◇胸椎椎間板ヘルニア
原因
・胸椎は肋骨、胸骨と胸郭を形成するため頚、腰椎より可動が制限されている。
そのため、この部位でのヘルニアは比較的まれである。下位胸椎部は好発部位で、椎間板変性が明らかとなる30代以降
から発症が多い。
症状
・胸椎部でのヘルニアは腰椎椎間板ヘルニアとは異なり、脊柱管は円形で狭く脊髄を圧迫することが多い。

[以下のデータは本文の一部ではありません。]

(* ===== verification/IdealProps.v ===== *)
(** * The running server as one ideal map

    The claim that composes the whole development: on any kernel with the
    documented behaviour, the clients of the running program talk to an ideal map
    with deadlines. *)

From Stdlib Require Import ZArith Lia Strings.Byte Strings.String.
From stdpp Require Import base gmap numbers list relations.
From S2P Require Import Prelude Bits Buffer Resp RespSpec Entry Table Store StoreInv StoreSpec StoreProps Command CommandSpec CommandProps.
From S2P Require Import Kernel World Stream Connection Server NetInv ConnFacts NetSpec NetIdeal AcceptFacts ServerFacts.
From S2P Require Import Loopback ConnProps ServerProps.

Local Open Scope Z_scope.

Module IdealProps.
Import Srv StoProps CmdSpec CmdProps Stream ConnFacts NetIdeal AcceptFacts ServerFacts ConnProps ServerProps.

Section props.
Context {K P : Type} `{!Kernel K} `{!PoolAllocator P} `{!KernelLaws K}.
Implicit Types (w : World K P).

(** C1: the running server is one map with deadlines.  After any number of
    rounds there is one sequence in which the requests of all clients were served,
    at times that never go back, such that each client still connected has sent
    exactly its requests of the sequence, then what is not a request yet, and the
    bytes it was or will be sent decode to the replies of the sequence to them.
    When the keys stored fit the key cap these are the replies of a single ideal
    map, changed by the whole sequence; and they are always those of that map with
    the cap, in which a new key is refused or another one is dropped, as the policy
    says, only when the keys alive and perhaps some that have expired are as many. *)
Theorem server_is_ideal_redis (cfg : Config) (rd0 rd1 : Z) (st : Sto.Store P) (k k' : K) w (n : nat)
    (Hcfg : config_ok (store_cfg cfg)) (Hrd : 0 ≤ rd1 < 2 ^ 32) (Hst : Sto.make (store_cfg cfg) rd0 rd1 = Ok st)
    (HC : can_start cfg st k) (Hmake : construct cfg st k = (inl w, k')) :
  let cap := config_cap (store_cfg cfg) in
  ∃ e w' tr, run n w = Ok (e, w') ∧
    (Z.of_nat (base.size (net_keys tr)) ≤ cap → ∃ J, ideal_trace (ideal_answer cap) tr (cachedNow_ (server w')) J) ∧
    (∃ J, ideal_trace (capped_answer cap (Sto.policy (store_cfg cfg))) tr (cachedNow_ (server w')) J) ∧
    ∀ a c, heap w' !! a = Some c → ∃ reqs rest,
      takes (k_received (kern w') (fd_ c)) reqs rest ∧ filter is_request reqs = omap fst (own a tr) ∧
      decode_stream (k_sent (kern w') (fd_ c) ++ Buf.readable (out_ c)) = Some (own a tr).*2 ∧
      (state_ c = kOpen → rest = Buf.readable (in_ c) ∧ command_p rest = More ∧ Forall (λ i, is_Some i.1) (own a tr)).
Proof.
  intros cap. destruct (make_Rep (P := P) _ rd0 rd1 Hcfg Hrd) as (st' & E & HR & Hcap & Hpol & _).
  assert (st' = st) as -> by congruence.
  destruct (run_from _ _ _ _ _ n HC Hmake) as (e & w' & Er & _ & Hv).
  destruct (nsteps_ideal _ _ _ _ Hv (start_ideal st (cs_store _ _ _ HC))) as (tr & HN). exists e, w', tr. split; [done|].
  split; [|split].
  - intros Hfit. edestruct (ni_store _ _ _ HN) as (J & HT & _).
    + apply (ideal_answers_for cap (net_keys tr)).
    + split; [done|]. exists ∅. apply sim_start; [done|by rewrite Hcap].
    + by apply keys_ok.
    + by exists J.
  - edestruct (ni_store _ _ _ HN) as (J & HT & _).
    + apply (capped_answers_for cap (Sto.policy (store_cfg cfg))).
    + split; [done|]. split; [done|]. exists ∅. by apply rel_start.
    + apply Forall_forall. by intros [|? ? [[]]].
    + by exists J.
  - intros a c Hc. destruct (ni_clients _ _ _ HN a _ (view_lookup _ _ _ Hc)) as (reqs & rest & H1 & H2 & H3 & H4 & H5).
    exists reqs, rest. split; [exact H1|]. split; [exact H2|]. split.
    + change (k_sent _ _ ++ _) with (replies (view_client w' c)). rewrite H3, list_fmap_compose.
      by apply decode_stream_encode, Forall_fmap.
    + intros Hop. destruct (H5 Hop) as (-> & Hm & Hs). revert Hm Hs. unfold view_client, client_of. cbn. by rewrite Hop.
Qed.

End props.

(** Two clients on the loopback kernel share a map of one key. *)
Definition small_cfg : Config := mkConfig (bstr "127.0.0.1"%string) 6380 512 100 20 full_cfg.

Lemma small_built :
  ∃ (st : Sto.Store (gset addr)) w k', Sto.make full_cfg 0 0 = Ok st ∧
    can_start small_cfg st (Loopback.boot demo_clients) ∧
    construct small_cfg st (Loopback.boot demo_clients) = (inl w, k').
Proof.
  destruct (make_Rep (P := gset addr) full_cfg 0 0 ltac:(vm_compute; repeat split; discriminate)
    ltac:(vm_compute; split; [discriminate|reflexivity])) as (st & E & HR & _).
  exists st. destruct (construct small_cfg st (Loopback.boot demo_clients)) as [[w|e] k'] eqn:Ec.
  - exists w, k'. split; [done|]. split; [|done]. split; try done; by apply empty_sound.
  - exfalso. assert (match construct small_cfg st (Loopback.boot demo_clients) with (inl _, _) => true | _ => false end = true)
      as H by (vm_compute; reflexivity). by rewrite Ec in H.
Qed.

Lemma server_is_ideal_redis_witness :
  ∃ (st : Sto.Store (gset addr)) w k', Sto.make full_cfg 0 0 = Ok st ∧
    construct small_cfg st (Loopback.boot demo_clients) = (inl w, k') ∧
    ∃ e w' tr, run 3 w = Ok (e, w') ∧
      (∃ J, ideal_trace (capped_answer 1 Sto.kNoEviction) tr (cachedNow_ (server w')) J) ∧
      ∀ a c, heap w' !! a = Some c →
        decode_stream (k_sent (kern w') (fd_ c) ++ Buf.readable (out_ c)) = Some (own a tr).*2.
Proof.
  destruct small_built as (st & w & k' & E & HC & Ec). exists st, w, k'. split; [exact E|]. split; [exact Ec|].
  destruct (server_is_ideal_redis small_cfg 0 0 st (Loopback.boot demo_clients) k' w 3) as (e & w' & tr & H1 & _ & H2 & H3).
  - vm_compute. repeat split; discriminate.
  - vm_compute. split; [discriminate|reflexivity].
  - exact E.
  - exact HC.
  - exact Ec.
  - exists e, w', tr. split; [exact H1|]. split; [exact H2|]. intros a c Hc.
    destruct (H3 a c Hc) as (_ & _ & _ & _ & H & _). exact H.
Defined.

End IdealProps.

そのため、痙性下肢麻痺、排尿障害など重度の症状を呈す。
⇒椎体固定などの手術を要するが、脊髄麻痺を憎悪させる危険性がきわめて高い。
◇胸椎脊柱管内靭帯骨化症
原因
・日本人は他の人種と比べて後縦靭帯骨化症や黄色靭帯骨化症が多い人種である(遺伝的要因もある)。

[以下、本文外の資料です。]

(** How a run of the program stands: over, with nothing open, or still serving. *)
Definition over_or_serving (cfg : Config) (o : option Z) p : Prop :=
  disposition p SIGPIPE = SIG_IGN ∧
  match o with
  | Some code => ∃ k, object p = inr k ∧ k_open k = ∅ ∧
      (code = 0 ∨ code = 1 ∧ ∃ e k0, k = sys_stderr (fatal_text length_what e) k0)
  | None => ∃ w tr J, object p = inl w ∧ resting w ∧
      ideal_trace (CmdProps.capped_answer (StoProps.config_cap (store_cfg cfg)) Sto.kNoEviction) tr (cachedNow_ (server w)) J ∧
      map_Forall (client_ideal tr) (n_clients (view w)) ∧
      gServer p = true ∧ disposition p SIGINT = OnSignal ∧ disposition p SIGTERM = OnSignal ∧
      cout p = bstr "tiny-redis listening on " ++ bindAddr cfg ++ bstr ":" ++ to_chars (port cfg) ++
               bstr " (max keys " ++ to_chars (StoProps.config_cap (store_cfg cfg)) ++ bstr ")" ++ newline
  end.

Lemma fatal_over cfg e k p :
  object p = inr k → k_open k = ∅ → disposition p SIGPIPE = SIG_IGN →
  let '(o, p') := fatal length_what e p in over_or_serving cfg o p'.
Proof.
  intros Hp Hk Hd. unfold fatal. split; [exact Hd|]. exists (sys_stderr (fatal_text length_what e) k).
  split; [unfold print_err; by rewrite Hp|]. split; [|by eauto]. by rewrite (proj1 (stderr_law _ _)).
Qed.

Lemma make_huge (cfg : Sto.Config) rd0 rd1 :
  0 ≤ Sto.cfg_maxKeys cfg ≤ kPoolCapacity → 2 ^ 59 < Sto.initialBuckets cfg ≤ 2 ^ 63 →
  Sto.make (P := P) cfg rd0 rd1 = Fault FLength.
Proof.
  intros Hm Hb. unfold Sto.make, Sto.make_seeded, Sto.resolveMaxKeys. rewrite (proj2 (Z.leb_le _ kPoolCapacity)) by lia.
  cbn [rbind]. assert (kPoolCapacity = 2 ^ 18) as HcapE by done.
  set (n := if Sto.cfg_maxKeys cfg =? 0 then Sto.initialBuckets cfg else _).
  assert (n = Sto.initialBuckets cfg) as -> by (subst n; destruct (_ =? _); lia).
  unfold Tbl.make. destruct (nextPow2 (Sto.initialBuckets cfg)) as [q|f] eqn:E.
  - apply nextPow2_pow in E as (j & Hj & -> & Hle); [|lia]. cbn [rbind].
    assert (59 < Z.of_nat j) by (apply (Z.pow_lt_mono_r_iff 2); lia).
    assert (2 ^ 60 ≤ 2 ^ Z.of_nat j) by (apply Z.pow_le_mono_r; lia).
    by rewrite (proj2 (Z.leb_gt _ Tbl.MAX_POINTERS)) by (unfold Tbl.MAX_POINTERS; lia).
  - exfalso. revert E. unfold nextPow2, bit_ceil. destruct (_ =? 0); [done|].
    by rewrite (proj2 (Z.leb_le _ (2 ^ 63))) by lia.
Qed.

(** The server serves a map with a cap. *)
Lemma serving_capped w (st : Sto.Store P) :
  StoInv.Rep st ∅ → rtc nstep (mkNet 0 st ∅) (view w) →
  ∃ tr J, ideal_trace (CmdProps.capped_answer (Sto.maxKeys_ st) (Sto.policy_ st)) tr (cachedNow_ (server w)) J ∧
    map_Forall (client_ideal tr) (n_clients (view w)).
Proof.
  intros HR Hv. destruct (nsteps_ideal _ _ _ _ Hv (start_ideal st (CmdProps.empty_sound _ HR))) as (tr & HN).
  edestruct (ni_store _ _ _ HN) as (J & HT & _).
  - apply (CmdProps.capped_answers_for (Sto.maxKeys_ st) (Sto.policy_ st)).
  - split; [done|]. split; [done|]. exists ∅. by apply StoProps.rel_start.
  - apply Forall_forall. by intros [|? ? [[]]].
  - exists tr, J. split; [exact HT|apply HN].
Qed.

Lemma serve_spec rounds cfg w p (st : Sto.Store P) :
  resting w → view w = mkNet 0 st ∅ → StoInv.Rep st ∅ → Sto.policy_ st = Sto.kNoEviction →
  Sto.maxKeys_ st = StoProps.config_cap (store_cfg cfg) → disposition p SIGPIPE = SIG_IGN → cout p = [] →
  returns (serve length_what rounds cfg w p) (λ '(o, p'), over_or_serving cfg o p').
Proof.
  intros HR Hv HS Hpol Hcap Hd Hc. unfold serve. eapply returns_bind; [apply (run_spec rounds w HR)|].
  assert (store_ (server w) = st) as Hst by (by injection Hv).
  intros [e w'] (HR' & _ & Hsteps). rewrite Hv in Hsteps. destruct e as [e|].
  - eapply returns_bind; [apply (destroy_server_spec w' (re_inv _ HR'))|]. intros [_ w''] (Ho & _).
    destruct e as [|err]; [split; [exact Hd|exists (kern w''); auto]|by apply (fatal_over cfg _ (kern w''))].
  - split; [exact Hd|]. destruct (serving_capped w' st HS Hsteps) as (tr & J & HT & HC). rewrite Hcap, Hpol in HT.
    exists w', tr, J. split; [done|]. split; [done|]. split; [exact HT|]. split; [exact HC|].
    cbn. unfold listening, Sto.maxKeys. by rewrite Hc, Hst, Hcap.
Qed.

Lemma main_spec rounds args rd0 rd1 (k : K) cfg :
  machine_ok k → 0 ≤ rd1 < 2 ^ 32 → parse_args args default_Config = Some cfg →
  Sto.cfg_maxKeys (store_cfg cfg) ≤ kPoolCapacity → Sto.initialBuckets (store_cfg cfg) ≤ 2 ^ 63 →
  returns (main (P := P) length_what rounds args rd0 rd1 k) (λ '(o, p), over_or_serving cfg o p).
Proof.
  intros [K1 K2 K3 K4] Hrd E Hm Hb. destruct (parse_args_sane _ _ E) as (_ & Hm0 & Hb0 & _ & _ & Hl & Hs & Hlru & Hno).
  unfold main. rewrite E. destruct (Z.le_gt_cases (Sto.initialBuckets (store_cfg cfg)) (2 ^ 59)) as [Hle|Hgt].
  2: { rewrite make_huge by lia. by apply (fatal_over cfg _ k). }
  destruct (StoProps.make_Rep (P := P) (store_cfg cfg) rd0 rd1) as (st & -> & HR & Hcap & Hpol & _);
    [split; [lia|]; split; [lia|]; rewrite Hs, Hlru; lia|done|].
  pose proof (CmdProps.empty_sound _ HR) as HS.
  assert (can_start cfg st k) as HC by (split; try done; rewrite Hl; cbn; lia).
  destruct (construct cfg st k) as [[w|e] k'] eqn:Ec; pose proof (construct_spec _ _ _ _ _ HC Ec) as H.
  - destruct H as (_ & HR' & Hv). eapply serve_spec; [done|done|done|congruence|done..].
  - eapply returns_bind; [by apply release_store|]. intros st' _. by apply (fatal_over cfg _ k').
Qed.

Lemma make_huge_keys (cfg : Sto.Config) rd0 rd1 :
  kPoolCapacity < Sto.cfg_maxKeys cfg → Sto.make (P := P) cfg rd0 rd1 = Fault FAssert.
Proof. intros H. unfold Sto.make, Sto.make_seeded, Sto.resolveMaxKeys. by rewrite (proj2 (Z.leb_gt _ _) H). Qed.

Lemma make_unroundable (cfg : Sto.Config) rd0 rd1 :
  0 ≤ Sto.cfg_maxKeys cfg ≤ kPoolCapacity → 2 ^ 63 < Sto.initialBuckets cfg →
  Sto.make (P := P) cfg rd0 rd1 = Fault FOverflow.
Proof.
  intros Hm Hb. unfold Sto.make, Sto.make_seeded, Sto.resolveMaxKeys. rewrite (proj2 (Z.leb_le _ kPoolCapacity)) by lia.
  cbn [rbind]. assert (kPoolCapacity = 2 ^ 18) as HcapE by done.
  set (n := if Sto.cfg_maxKeys cfg =? 0 then Sto.initialBuckets cfg else _).
  assert (n = Sto.initialBuckets cfg) as -> by (subst n; destruct (_ =? _); lia).
  unfold Tbl.make, nextPow2, bit_ceil. by rewrite (proj2 (Z.eqb_neq _ 0)), (proj2 (Z.leb_gt _ (2 ^ 63))) by lia.
Qed.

いずれの靭帯骨化も靭帯に肥厚変形を起こし骨化へと移行する。
症状
・骨化した靭帯は徐々に厚みを増し、その結果、脊髄圧迫症状を呈す。
⇒後縦靭帯は脊髄を前部から圧迫するため、きわめて慎重な手術が要求される。
◇漏斗胸
原因
・胸郭前壁の凹変形である。片側の大胸筋、肋骨の欠如などが原因。
症状
・肺活量の低下もしばしみられる。男女比は6:1で男児に多く、乳児の胸壁は柔軟性に富んでいるため、多くは3歳前後で自然治癒する。
⇒手術は4~10歳までに胸部外科医により行われるのが望ましい。
◇鳩胸
原因
・先天性、内分泌性、代謝性、筋の発育異常などの発生原因が考えられる。
症状
・胸郭前壁が突出した変形。
⇒一般的には治療、手術の対象にはならない。
◇肋骨骨折
原因
・胸の打撲、強い圧迫で起こる。また運動時に強く引かれることによる骨折もある。
症状
・安静時の痛みは僅かであるが、大声、深呼吸、気張る動作で痛みが出現する。
バストバンドなどで動きを制限し、痛みの出る動作、入浴や飲酒も禁忌とすることで、2~3週間で痛みが減少、6~9週間は運動は制限が必要。複数の骨折でなければ4週間ほどで治癒する。
⇒交通事故や高所転落によって、多数の肋骨骨折で心肺、大血管の損傷が合併すると生命を脅かす損傷も起こりえる。
◇肺気胸
原因
・肺に穴が空く、肺のケガである。外傷によるものや、原因がなくても成長過程で空くこともある。
症状
・症状は胸に刺すような鋭い痛み、鈍い痛みが続くことも。息切れや苦しさの場合もある。軽症は運動時陽性で、重症は安静時陽性。
治療は1週間程度で自然治癒するのが主。
⇒穴が大きければ心臓や肺を圧迫するため、修
◇肋骨腫瘍
原因
・一般的にはまれである。多発性骨髄腫や乳がん、前立腺がん、肝臓がん、肺がん、甲状腺・肝臓・膀胱がんなどの胸椎および肋骨転移が少ない。
症状
・進行性の疼痛が出現する。
⇒X-ray像とMRI、TCシンチグラフィーが診断上有用である。X-rayで椎弓根消失が重要所見である。